Sources within the agency doubt that Whitman will support the proposal to study the effects of Roundup on civilians and the environment. An EPA spokesman acknowledged that Whitman's deputy administrator, Linda Fisher, is a former Monsanto vice president, but said the EPA has no role in the spraying.

"We do not govern the use of Roundup in another country," the spokesman said. "Anything we say about the use of chemicals in another country is only speculation because we have no authority to check what they're doing."

For critics, the need for some kind of check is clear. "We demonstrated concern over Roundup that was being used without warning or telling people what was in it," Saldamando recalled. "There is a lack of public awareness in the U.S. and especially in Colombia. Children become sick and adults start getting rashes."

Plan Colombia has a short but dubious history. In 1999, the General Accounting Office concluded that "U.S. and Colombian efforts to eradicate enough coca and opium poppy to reduce the net cultivation of these crops have not succeeded to date." Despite fumigating 65,938 hectares of Colombian coca in 1998, the office wrote, the total number of hectares of coca under cultivation in Colombia grew from 101,800 to 122,500.

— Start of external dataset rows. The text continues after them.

(* ===== verification/TlvCodec.v ===== *)
(** * TlvCodec: what is written is read back

    Theorems that join the TLV writer (TlvWriter.v) and reader (TlvReader.v)
    through a tree of elements, [tlv].

    - [encode] is the reference encoding of an element; [write_element] and
      [read_members] are clients that walk a tree with the operations of the two
      classes;
    - [write_element_spec]: the writer produces [encode] when there is room;
    - [read_members_spec]: the reader gives the tree back, from any reader state
      whose view holds its encoding;
    - [tlv_roundtrip], [skip_passes_element]: the properties. *)

From S2P Require Import Prelude Encoding Utf8 TlvTypes TlvReader TlvWriter TlvStream.

(** ** Trees and their encoding *)

Inductive tlv :=
| TInt (v : Z)
| TUInt (v : Z)
| TBool (b : bool)
| TFloat (bits : Z)
| TDouble (bits : Z)
| TUtf8 (s : bytes)
| TBytes (s : bytes)
| TNull
| TContainer (ty : Z) (members : list (Z * tlv)).

(** The narrowest element type of an integer, the length field of a string. *)
Definition int_type (v : Z) : Z :=
  if (- 2 ^ 7 <=? v) && (v <=? 2 ^ 7 - 1) then Int8
  else if (- 2 ^ 15 <=? v) && (v <=? 2 ^ 15 - 1) then Int16
  else if (- 2 ^ 31 <=? v) && (v <=? 2 ^ 31 - 1) then Int32
  else Int64.
Definition uint_type (v : Z) : Z :=
  if v <=? 2 ^ 8 - 1 then UInt8
  else if v <=? 2 ^ 16 - 1 then UInt16
  else if v <=? 2 ^ 32 - 1 then UInt32
  else UInt64.
Definition string_type (type len : Z) : Z :=
  Z.lor type (if len <=? 2 ^ 8 - 1 then kTLVFieldSize_1Byte
              else if len <=? 2 ^ 16 - 1 then kTLVFieldSize_2Byte
              else kTLVFieldSize_4Byte).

Defoliation merely sends production elsewhere. Successful eradication programs in Bolivia and Peru in the 1990s led to a sharp rise in production in Colombia. "The pattern has been that fumigation 'chases' coca cultivation from one area to another, while overall cultivation levels rise," noted a report last month from the Washington Office on Latin America. Fumigation does result in a short-term increase in coca prices, but, according to the Drug Enforcement Agency, hasn't caused any change in the price of cocaine in the U.S. And while the military aspects of the plan have been in full effect, promised alternative assistance to farmers has not begun, the report said.

Democratic congresswoman Jan Schakowsky, who represents the Chicago suburbs, is offering a measure -- along with Democrats John Conyers of Detroit and Cynthia McKinney of suburban Atlanta -- to stop funding for the fumigation project. In February, Schakowsky took a fact-finding mission to Putumayo Province, where she met with health ministers, governors, mayors, and police, all of whom reported Roundup's devastating effects.

"People told of rashes and intestinal problems," Schakowsky said. "There is an increasing number of internally displaced humans. It has destroyed legal crops and livelihood."

As for the overall effectiveness of the program, said the congresswoman, "We've seen no change in the availability or price of cocaine. Coca production simply moves. It doesn't take a genius to figure out that if demand is strong you move your operation. Fumigation is never going to get ahead of that."